WHAT IS BEING ASKED:
Take the listing that follows and copy it precisely.

MATERIAL SUPPLIED:
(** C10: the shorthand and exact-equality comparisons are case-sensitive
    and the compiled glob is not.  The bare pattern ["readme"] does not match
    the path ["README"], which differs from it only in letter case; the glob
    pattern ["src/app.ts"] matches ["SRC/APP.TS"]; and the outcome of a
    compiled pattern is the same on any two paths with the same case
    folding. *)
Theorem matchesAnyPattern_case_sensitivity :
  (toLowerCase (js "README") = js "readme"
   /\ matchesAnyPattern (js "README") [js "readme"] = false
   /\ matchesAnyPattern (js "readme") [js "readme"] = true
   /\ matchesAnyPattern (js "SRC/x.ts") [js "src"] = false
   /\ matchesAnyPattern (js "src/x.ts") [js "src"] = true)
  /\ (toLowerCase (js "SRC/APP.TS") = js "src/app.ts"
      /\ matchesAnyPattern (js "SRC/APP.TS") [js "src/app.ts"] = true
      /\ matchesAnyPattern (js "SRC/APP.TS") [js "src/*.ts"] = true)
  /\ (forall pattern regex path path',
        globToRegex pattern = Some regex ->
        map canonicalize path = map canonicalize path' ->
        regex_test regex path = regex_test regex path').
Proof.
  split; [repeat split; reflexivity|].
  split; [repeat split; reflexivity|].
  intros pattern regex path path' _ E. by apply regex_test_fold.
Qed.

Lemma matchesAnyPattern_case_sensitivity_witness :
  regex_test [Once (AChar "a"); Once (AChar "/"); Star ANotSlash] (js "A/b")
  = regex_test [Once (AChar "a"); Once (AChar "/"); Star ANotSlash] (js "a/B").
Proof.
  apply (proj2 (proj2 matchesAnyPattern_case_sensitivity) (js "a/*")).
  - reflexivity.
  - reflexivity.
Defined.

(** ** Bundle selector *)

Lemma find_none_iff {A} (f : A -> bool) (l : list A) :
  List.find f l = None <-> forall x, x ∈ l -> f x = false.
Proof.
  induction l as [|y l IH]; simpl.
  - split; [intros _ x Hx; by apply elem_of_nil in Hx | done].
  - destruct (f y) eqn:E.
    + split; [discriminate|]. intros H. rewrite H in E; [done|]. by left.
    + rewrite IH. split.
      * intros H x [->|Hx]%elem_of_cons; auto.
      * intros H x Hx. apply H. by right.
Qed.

REPLY TO THE TASK:
(** C10: the shorthand and exact-equality comparisons are case-sensitive
    and the compiled glob is not.  The bare pattern ["readme"] does not match
    the path ["README"], which differs from it only in letter case; the glob
    pattern ["src/app.ts"] matches ["SRC/APP.TS"]; and the outcome of a
    compiled pattern is the same on any two paths with the same case
    folding. *)
Theorem matchesAnyPattern_case_sensitivity :
  (toLowerCase (js "README") = js "readme"
   /\ matchesAnyPattern (js "README") [js "readme"] = false
   /\ matchesAnyPattern (js "readme") [js "readme"] = true
   /\ matchesAnyPattern (js "SRC/x.ts") [js "src"] = false
   /\ matchesAnyPattern (js "src/x.ts") [js "src"] = true)
  /\ (toLowerCase (js "SRC/APP.TS") = js "src/app.ts"
      /\ matchesAnyPattern (js "SRC/APP.TS") [js "src/app.ts"] = true
      /\ matchesAnyPattern (js "SRC/APP.TS") [js "src/*.ts"] = true)
  /\ (forall pattern regex path path',
        globToRegex pattern = Some regex ->
        map canonicalize path = map canonicalize path' ->
        regex_test regex path = regex_test regex path').
Proof.
  split; [repeat split; reflexivity|].
  split; [repeat split; reflexivity|].
  intros pattern regex path path' _ E. by apply regex_test_fold.
Qed.

Lemma matchesAnyPattern_case_sensitivity_witness :
  regex_test [Once (AChar "a"); Once (AChar "/"); Star ANotSlash] (js "A/b")
  = regex_test [Once (AChar "a"); Once (AChar "/"); Star ANotSlash] (js "a/B").
Proof.
  apply (proj2 (proj2 matchesAnyPattern_case_sensitivity) (js "a/*")).
  - reflexivity.
  - reflexivity.
Defined.

(** ** Bundle selector *)

Lemma find_none_iff {A} (f : A -> bool) (l : list A) :
  List.find f l = None <-> forall x, x ∈ l -> f x = false.
Proof.
  induction l as [|y l IH]; simpl.
  - split; [intros _ x Hx; by apply elem_of_nil in Hx | done].
  - destruct (f y) eqn:E.
    + split; [discriminate|]. intros H. rewrite H in E; [done|]. by left.
    + rewrite IH. split.
      * intros H x [->|Hx]%elem_of_cons; auto.
      * intros H x Hx. apply H. by right.
Qed.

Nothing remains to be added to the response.